Trade duration shows a number of ways to analyse your trades based on how long you traded the positions.

Overview : View your trades by the most common trade durations and analyse where your strengths and weaknesses lie. Day trades cover your trades up to 24 hours, swing trades are between 24 hours and to 2 weeks, and positional trades over 2 weeks.

·Intraday. Split your day trades into 4 different timeframes. Less than 1 hour, 1-4 hours, less than 24 hours and greater than 1 day.

·Quartiling. In this analysis the trades are divided into 4 groups personalized for you based on your trade durations.

There are a few common patterns of behaviour that help gain insights into trading edge based on duration.

This pattern shows that the fastest duration trades are the most successful. This is a common pattern for a scalping style. This trader takes a lot of small winning trades quickly, and lets losing trades sit for longer in the hopes that they become profitable. This style typically has a high Win Rate, a low Risk Reward and a low Disposition.
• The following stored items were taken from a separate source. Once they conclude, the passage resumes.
Lemma archived_from_source : Forall from_source (archived (below sdir w)).
Proof using.
  apply Forall_forall. intros i Hi. unfold archived in Hi. apply list_elem_of_omap in Hi as ([rel e] & Hin & Hi).
  apply below_elem in Hin as [Hne Hw]. destruct (left_out _ rel); [done|]. exists rel. by destruct e; simplify_eq.
Qed.

(** The archive of a data directory, restored into an empty one with nothing
    failing, gives back every record the source had, with its bytes, under its name;
    and nothing else is in the directory afterwards than the source had. *)
Theorem a_backup_gives_everything_back fuel archive t :
  length (archived (below sdir w)) < fuel -> rooted dir t -> (forall rel e, rel <> [] -> t !! (dir ++ rel) <> Some e) ->
  exists u, Effects.run (Restore fuel archive dir "") (calm None :: calm None :: reading (archived (below sdir w))) t = (Some (Ok None), [], u) /\
    (forall rel bytes, ordinary rel -> w !! (sdir ++ rel) = Some (EFile bytes) -> u !! (dir ++ rel) = Some (EFile bytes)) /\
    (forall rel e, rel <> [] -> u !! (dir ++ rel) = Some e -> w !! (sdir ++ rel) = Some e).
Proof using Hwf Hclean Hdir.
  intros Hf Hr Hempty. assert (Hs : sub t) by (split; [done|]; intros rel e Hne Ht; by destruct (Hempty rel e)).
  destruct (dirs_made dir t Hs) as (t1 & Hm & Ht1 & _); [|by left|].
  { intros rel Hp%prefix_length Hne. rewrite length_app in Hp. destruct rel; [done|]. cbn in Hp. lia. }
  destruct (run_items _ fuel t1 Hf archived_from_source Ht1) as (u & Hrun & Hu & _ & Hb). exists u. split; [|split].
  - unfold Restore, safety_copy. rewrite bool_decide_true by done. rewrite run_try. cbn [Effects.run]. rewrite run_try.
    cbn [Effects.run os call mbind prog_mbind prog_bind act fs_handler fs_act d_fail calm]. rewrite run_try.
    cbn [Effects.run os call mbind prog_mbind prog_bind act fs_handler fs_act d_fail calm]. rewrite Hm, run_try, Hrun. reflexivity.
  - intros rel bytes Ho Hw. destruct (Hwf _ _ Hw) as [Hp _]. rewrite Forall_forall in Hb. assert (Hne : rel <> []) by (by destruct rel).
    eapply Hb; [|done|done|done]. apply ordinary_archived; [done|by apply below_elem|by intros r e [Hre _]%below_elem].
  - apply Hu.
Qed.
End RoundTrip.

(* ------------------------------------------------------------------ *)
(** ** Restores of a small directory *)

Module Restored.
Import MigrateSafety.Concrete.

Definition entry_answer (e : tar_entry) : dchoice := mkDChoice None "" 0 "1" 1%Z (0, 0)%Z (Ok (Some e)).
(** A safety copy, one file over what is there, and an entry that leaves the
    directory. *)
Definition hostile : list dchoice :=
  map fine (seq 0 10) ++ [entry_answer (mkTar "users/a.json" TypeReg "{new}")] ++ map fine (seq 0 5) ++ [entry_answer (mkTar "../../etc/shadow" TypeReg "x")].
Definition after_hostile : option (result data_error (option (list string))) * list dchoice * tree :=
  Effects.run (Restore 9 ["a.tar.gz"] data "pre-restore") hostile old.

Lemma triple_eta {A B C : Type} (p : A * B * C) : p = (p.1.1, p.1.2, p.2).
Proof. by destruct p as [[? ?] ?]. Qed.

Lemma a_restore_is_contained_and_backed_up_witness :
  after_hostile.1.1 = Some (Err (ErrOutsideDestination "../../etc/shadow")) /\
  after_hostile.2 !! (data ++ ["users"; "a.json"]) = Some (EFile "{new}") /\
  outside data old after_hostile.2 /\ holds_backup data old after_hostile.2.
Proof.
  assert (Hr : rooted data old).
  { intros q [k Hq]. destruct q as [|a [|b q]]; [by vm_compute| |done]. injection Hq as <- _. by vm_compute. }
  assert (Hrun : Effects.run (Restore 9 ["a.tar.gz"] data "pre-restore") hostile old = (after_hostile.1.1, after_hostile.1.2, after_hostile.2)).
  { fold after_hostile. apply triple_eta. }
  destruct (a_restore_is_contained_and_backed_up data 9 ["a.tar.gz"] "pre-restore" old hostile _ _ _ eq_refl Hrun)
    as [Hout Hb]. clear Hrun.
  split; [vm_compute; reflexivity|]. split; [vm_compute; reflexivity|]. split; [exact Hout|].
  destruct Hb as [Hb|Hb]; [done|exact Hr|exists "users", EDir; vm_compute; reflexivity|done| | |exact Hb].
  - assert (Hsafe : Forall (fun x => spares (not_backups data) x) hostile); [|exact Hsafe]. unfold hostile. rewrite !Forall_app. split_and!;
      repeat (constructor; [try exact I; intros target Ht Hp; vm_compute in Ht; simplify_eq; destruct Hp as [k Hk]; vm_compute in Hk; discriminate Hk|]); constructor.
  - specialize (Hb (data ++ ["users"; "a.json"])). exfalso.
    assert (Hne : after_hostile.2 !! (data ++ ["users"; "a.json"]) = old !! (data ++ ["users"; "a.json"])) by (apply Hb; intros [k Hk]; discriminate Hk).
    vm_compute in Hne. discriminate Hne.
Defined.

(** A destination that is there but could not be listed is written over with no copy
    of it. *)
Example unlisted_directory_is_not_copied :
  let '(_, _, t) := Effects.run (Restore 9 ["a.tar.gz"] data "pre-restore") (broken :: map fine (seq 0 2) ++ [entry_answer (mkTar "users/a.json" TypeReg "{new}")] ++ map fine (seq 0 7)) old in
  t !! (data ++ ["users"; "a.json"]) = Some (EFile "{new}") /\ t !! (data ++ [DirName]) = None.
Proof. by vm_compute. Qed.

Definition fresh : tree := {[ [] := EDir; ["new"] := EDir ]}.
Definition copied : tree :=
  {[ [] := EDir; data := EDir; data ++ ["users"] := EDir; data ++ ["users"; "a.json"] := EFile "{}"; data ++ ["VERSION"] := EFile "7";
     data ++ [DirName] := EDir; data ++ [DirName; "old.tar.gz"] := EFile "?" ]}.

Lemma a_backup_gives_everything_back_witness :
  exists u, Effects.run (Restore 9 ["a.tar.gz"] ["new"] "") (calm None :: calm None :: reading (archived (below data copied))) fresh = (Some (Ok None), [], u) /\
    u !! ["new"; "users"; "a.json"] = Some (EFile "{}") /\ u !! ["new"; "VERSION"] = Some (EFile "7").
Proof.
  destruct (a_backup_gives_everything_back data ["new"] copied) with (fuel := 9) (archive := ["a.tar.gz"]) (t := fresh) as (u & Hrun & Hback & Honly).
  - assert (Hall : map_Forall (fun p e => match relative data p with
        | Some rel => forallb plain rel && forallb (fun q => bool_decide (q = rel) || bool_decide (copied !! (data ++ q) = Some EDir)) (map (fun n => take n rel) (seq 0 (S (length rel))))
        | None => true end = true) copied).
    { eapply bool_decide_unpack. by vm_compute. }
    intros rel e Hre. specialize (Hall _ _ Hre). unfold relative in Hall. rewrite bool_decide_true in Hall by (by eexists). rewrite drop_app_length in Hall.
    destruct rel as [|c rel]; [split; [done|]; by intros q ->%prefix_nil_inv|]. apply andb_prop in Hall as [Hp Hq]. split; [by apply Is_true_true|].
    intros q Hpre Hne. rewrite forallb_forall in Hq.
    assert (Hin : In q (map (fun n => take n (c :: rel)) (seq 0 (S (length (c :: rel)))))).
    { apply list_elem_of_In, list_elem_of_fmap. exists (length q). split; [by destruct Hpre as [k ->]; rewrite take_app_length|].
      apply elem_of_seq. apply prefix_length in Hpre. lia. }
    specialize (Hq q Hin). apply orb_prop in Hq as [Hq|Hq]; apply bool_decide_eq_true in Hq; done.
  - reflexivity.
  - done.
  - apply Nat.ltb_lt. vm_compute. reflexivity.
  - intros q [k Hq]. destruct q as [|a [|b q]]; [by vm_compute| |done]. injection Hq as <- _. by vm_compute.
  - intros rel e Hne. destruct rel as [|c rel]; [done|]. unfold fresh. rewrite lookup_insert_ne by done. by rewrite lookup_singleton_ne.
  - exists u. split; [exact Hrun|]. split; [by apply (Hback ["users"; "a.json"] "{}")|]. by apply (Hback ["VERSION"] "7").
Defined.
End Restored.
If your duration chart looks like this pattern and you are not yet profitable, then it is worth reviewing the longer term trades and attempting to make your losses smaller here.

Another common pattern is the opposite one where the longest duration trades do the best. Typically with this style a trader will have a low win rate, high risk reward and high disposition.

In this case winning trades are being held a lot longer and delivering great performance in the longer durations. The losses in the shortest duration show a trader taking losses off the table quickly.

If you have this pattern and are not yet profitable, try and improve both the win rate and the risk reward slightly. Use the recommended goals from GamePlan to focus on achievable metrics.

Did this answer your question?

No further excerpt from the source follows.